**EXERCISE GOAL**
Your task is to copy the lines of the data below from the line holding "Definition lsa_version (l" through the line holding "(** ** Frames and timers *)", inclusive, exactly and with nothing added.
----- EXTRACTED RECORDS
Definition lsdb_len (cp : ControlPlane) : Z := Z.of_nat (size (lsdb cp)).
Definition lsas (cp : ControlPlane) : list Lsa :=
  (λ a, lsa (message a)) <$> omap active (btree_values (lsdb cp)).
Definition get_active (cp : ControlPlane) (o : NodeId) : option ActiveLsa :=
  lsdb cp !! o ≫= active.
Definition cp_lsa (cp : ControlPlane) (o : NodeId) : option Lsa :=
  (λ a, lsa (message a)) <$> get_active cp o.
Definition lsa_received_at (cp : ControlPlane) (o : NodeId) : option MonoTime :=
  received_at <$> get_active cp o.
Definition lsa_is_expired (cp : ControlPlane) (o : NodeId) : option bool :=
  (λ e, match entry_state e with Tombstone => true | Active _ => false end) <$> lsdb cp !! o.

(** ** Validation and versions *)

Definition valid_topic_ad (ad : TopicAd) : bool :=
  negb (zlen (topic ad) =? 0) && (zlen (topic ad) <=? MAX_TOPIC_NAME_LEN) &&
  (zlen (partition ad) <=? MAX_TOPIC_PARTITION_LEN) &&
  match TopicRoles_from_bits (roles ad) with Some _ => true | None => false end.
Definition valid_topic_ads (ads : list TopicAd) : bool :=
  (zlen ads <=? MAX_LSA_TOPIC_ADS) && forallb valid_topic_ad ads &&
  (Z.of_nat (size (list_to_set ((λ ad, (topic ad, partition ad)) <$> ads)
                     : gset (rstring * bytes))) =? zlen ads).
Definition valid_lsa (l : Lsa) : bool :=
  (1 <=? ttl_sec l) && (ttl_sec l <=? MAX_LSA_TTL_SEC) &&
  (zlen (adjacencies l) <=? MAX_LSA_ADJACENCIES) && valid_topic_ads (topics l).

Definition lsa_version (l : Lsa) : version := (epoch l, seq_no l).
Definition is_newer (cp : ControlPlane) (candidate : Lsa) : bool :=
  match lsdb cp !! origin candidate with
  | None => true
  | Some current => oltb (entry_version current) (lsa_version candidate)
  end.

(** ** Frames and timers *)

Definition digest (cp : ControlPlane) : list DigestEntry :=
  (λ '(o, e), {| de_origin := o; de_epoch := (entry_version e).1;
                 de_seq := (entry_version e).2 |}) <$> btree_iter (lsdb cp).
Definition send_digest (cp : ControlPlane) (link : LinkId) : ControlAction :=
  CaSend link (CfDigest (digest cp)).
Definition send_lsa (link : LinkId) (m : LsaMessage) : ControlAction := CaSend link (CfLsa m).
Definition ttl_ms (l : Lsa) : Z := sat_mul 64 (ttl_sec l) 1000.
Definition next_digest_timer (now : MonoTime) (link : LinkId) : ControlAction :=
  CaSetTimer (CtDigest link) (sat_add 64 now DIGEST_INTERVAL_MS).
Definition next_refresh_timer (now : MonoTime) (l : Lsa) : ControlAction :=
  CaSetTimer (CtLsaRefresh (epoch l) (seq_no l)) (sat_add 64 now (ttl_ms l / 5)).

Definition flood (cp : ControlPlane) (m : LsaMessage) (except : option LinkId) :
  list ControlAction :=
  (λ link, CaSend link (CfLsa m)) <$>
    filter (λ link, Some link ≠ except) (btree_keys (local_adjacencies cp)).

(** ** The database *)

Definition expiry_of (m : LsaMessage) (now : MonoTime) : MonoTime :=
  sat_add 64 now (ttl_ms (lsa m)).
Definition active_entry (m : LsaMessage) (now : MonoTime) : LsdbEntry :=
  {| entry_version := lsa_version (lsa m);
     entry_state := Active {| message := m; received_at := now;
                              expires_at := expiry_of m now |} |}.
(** [None] is the refusal of a full database; the state is then unchanged. *)
Definition install (cp : ControlPlane) (m : LsaMessage) (now : MonoTime) :
  option (ControlPlane * ControlAction) :=
  if bool_decide (lsdb cp !! origin (lsa m) = None) && (MAX_LSDB_ENTRIES <=? lsdb_len cp)
  then None
  else
    let v := lsa_version (lsa m) in
    Some (set_lsdb cp (<[origin (lsa m) := active_entry m now]> (lsdb cp)),
          CaSetTimer (CtLsaExpire (origin (lsa m)) v.1 v.2) (expiry_of m now)).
----------
**SOLUTION BELOW**
Definition lsa_version (l : Lsa) : version := (epoch l, seq_no l).
Definition is_newer (cp : ControlPlane) (candidate : Lsa) : bool :=
  match lsdb cp !! origin candidate with
  | None => true
  | Some current => oltb (entry_version current) (lsa_version candidate)
  end.

(** ** Frames and timers *)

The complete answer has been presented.